Già d'acerbi guerrier tutte cosperse Avea l'aspro Ottoman piaggie, o pendici, E già sforzando le difese avverse, De le mura abbattea gli alti edifici. Ma non Giovanni rimirar sofferse Senza conforto i popoli infelici, E sperando impetrarne alcun perdono, Di Dio sen venne a l'ineffabil Trono.
VI
Ed ivi ardente, come amore invita, Parlò cosparso di pietà ben vera: Alto Dio, la cui forza alta infinita Non mai per ira i peccator dispera, Che 'n lor miseria i Rodiani aita Sperin da tua mercè per mia preghiera, Etti palese; e s'io per lor procuro, Di non spiacerne a Te son ben sicuro.
VII
Eterno Redentor, tempra i disdegni, E di tua gran bontà cresci gli esempi; Non dar popoli tuoi, non dar tuoi regni A' tuoi nemici abbominati ed empi; Quante rie ferità, quanti atti indegni Su gli aitar forniransi, e dentro i Tempi?
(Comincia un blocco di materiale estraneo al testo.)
(* ===== verification/_CoqProject ===== *)
-Q . S2P
Prelude.v
Pfa.v
Paging.v
PagingInit.v
Vmm.v
Heap.v
Bytes.v
Descriptors.v
Block.v
LibcString.v
LibcStdlib.v
Thread.v
Keyboard.v
Vga.v
Stdio.v
Panic.v
UserLib.v
Vfs.v
Ramfs.v
KernelMemory.v
Fat.v
FatFile.v
FatDir.v
VfsNode.v
RootTree.v
Ata.v
UserMem.v
Image.v
Sbrk.v
Syscall.v
StdFile.v
Kex.v
Layout.v
Ext4.v
Start.v
Ext4Extent.v
Ext4Journal.v
Ext4Alloc.v
Ext4File.v
Ext4Inodes.v
Ext4Dir.v
Ext4DirOps.v
Ext4Mkdir.v
Shell.v
ShellFiles.v
ShellLine.v
Dispatch.v
(* ===== verification/Pfa.v ===== *)
(** * Physical frame allocator (kernel/arch/x86_64/paging.cpp, [pfa_*])

    The allocator keeps one bit per 4 KiB frame in an array of 32-bit words.
    This file models the bitmap: the state, marking, claiming and releasing
    frames, and the set-up from the boot loader's memory map.  Clearing a
    claimed frame through the kernel's direct map is in [Paging], where memory
    is modelled.

    The abstract state of the allocator is the increasing list of its free
    frames, [free_frames]; every operation is proved to act on that list as
    expected, and [used_frames] to count the rest. *)

From Stdlib Require Import Sorted.
From S2P Require Import Prelude.

Definition PAGE_SIZE : Z := 4096.

Module Pfa.

Record pfa : Set := mk_pfa {
  frame_bitmap : list Z;
  frame_bitmap_size : Z;
  total_frames : Z;
  used_frames : Z
}.

(** [frame_bitmap[i]] as a checked access. *)
Definition bm_read (s : pfa) (i : Z) : outcome Z :=
  of_option (frame_bitmap s !! Z.to_nat i).

Definition bm_write (s : pfa) (i w used : Z) : pfa :=
  mk_pfa (<[Z.to_nat i := w]> (frame_bitmap s)) (frame_bitmap_size s)
         (total_frames s) used.

(** One iteration of [pfa_mark_used]. *)
Definition mark_frame (frame : Z) (s : pfa) : outcome pfa :=
  if frame <? total_frames s then
    w ← bm_read s (frame / 32);
    if negb (bit_test w (frame mod 32))
    then Ok (bm_write s (frame / 32) (bit_set w (frame mod 32)) (u64 (used_frames s + 1)))
    else Ok s
  else Ok s.
Lemma demo_tables_wf : tables_wf (pg_mem demo_paging) 0x1000 demo_tables.
Proof.
  constructor.
  - reflexivity.
  - intros f p Hf%demo_T_inv.
    repeat (apply elem_of_cons in Hf as [[= -> ->]|Hf]; [repeat split; cbn; lia|]).
    by apply elem_of_nil in Hf.
  - intros f p i Hf%demo_T_inv Hlen Hi e He. unfold is_idx in Hi.
    pose proof (demo_rd_inv _ He) as Hin. fold e in Hin. clearbody e. clear He.
    unfold demo_words in Hin. apply elem_of_cons in Hf as [[= -> ->]|Hf].
    { apply elem_of_cons in Hin as [[= Hi' ->]|Hin]; [|exfalso].
      + assert (i = 511) as -> by lia. by vm_compute.
      + cbn in Hin. set_solver by lia. }
    apply elem_of_cons in Hf as [[= -> ->]|Hf].
    { do 1 (apply elem_of_cons in Hin as [[= Hi' ->]|Hin]; [lia|]).
      apply elem_of_cons in Hin as [[= Hi' ->]|Hin]; [|exfalso].
      + assert (i = 510) as -> by lia. by vm_compute.
      + cbn in Hin. set_solver by lia. }
    apply elem_of_cons in Hf as [[= -> ->]|Hf].
    { do 2 (apply elem_of_cons in Hin as [[= Hi' ->]|Hin]; [lia|]).
      apply elem_of_cons in Hin as [[= Hi' ->]|Hin]; [|exfalso].
      + assert (i = 0) as -> by lia. by vm_compute.
      + cbn in Hin. set_solver by lia. }
    apply elem_of_cons in Hf as [[= -> ->]|Hf]; [cbn in Hlen; lia|by apply elem_of_nil in Hf].
Qed.

Lemma demo_free : free_frames (pg_pfa demo_paging) = seqZ 5 11.
Proof. vm_compute. reflexivity. Qed.

Lemma demo_paging_wf : paging_wf demo_paging demo_tables.
Proof.
  constructor.
  - exact demo_tables_wf.
  - constructor; rewrite ?demo_free; [cbn; lia|reflexivity|cbn; lia|cbn; lia| |reflexivity].
    cbn [demo_paging pg_pfa frame_bitmap]. repeat constructor; lia.
  - intros f p Hf%demo_T_inv. rewrite demo_free, elem_of_seqZ.
    repeat (apply elem_of_cons in Hf as [[= -> ->]|Hf]; [zdm|]). by apply elem_of_nil in Hf.
  - intros g. rewrite demo_free, elem_of_seqZ. lia.
  - intros f p Hf%demo_T_inv.
    repeat (apply elem_of_cons in Hf as [[= -> ->]|Hf]; [vm_compute; reflexivity|]).
    by apply elem_of_nil in Hf.
  - intros g. rewrite demo_free. intros Hg.
    assert (Hin : g ∈ [5; 6; 7; 8; 9; 10; 11; 12; 13; 14; 15]) by exact Hg.
    repeat (apply elem_of_cons in Hin as [->|Hin]; [vm_compute; reflexivity|]).
    by apply elem_of_nil in Hin.
Qed.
Quante vergini piè verransi a meno? Deh Dio, deh stringi a la giustizia il freno.
VIII
Così pregando inginocchiato avante Del Signor stava a l'immortal presenza, E di vera pietà colmo il sembiante Tenta per ogni via l'alta clemenza. A quel parlar commosso il gran Tonante, Rivolse nel pensier nova sentenza, E si dispose a dispensar pietate; Poi queste fece udir voci beate:
IX
In lor gran cecità non mai per certo Fian ciechi i peccator, s'a' lor peccati Dimanderan perdon col vostro merto, O nel colmo del Ciel spirti beati; Ed oggi i Rodïan del mal sofferto Godranno il fine, e gli avversarj armati Vedran sul campo traboccar funesti; Con sì fatta pietà preghi porgesti.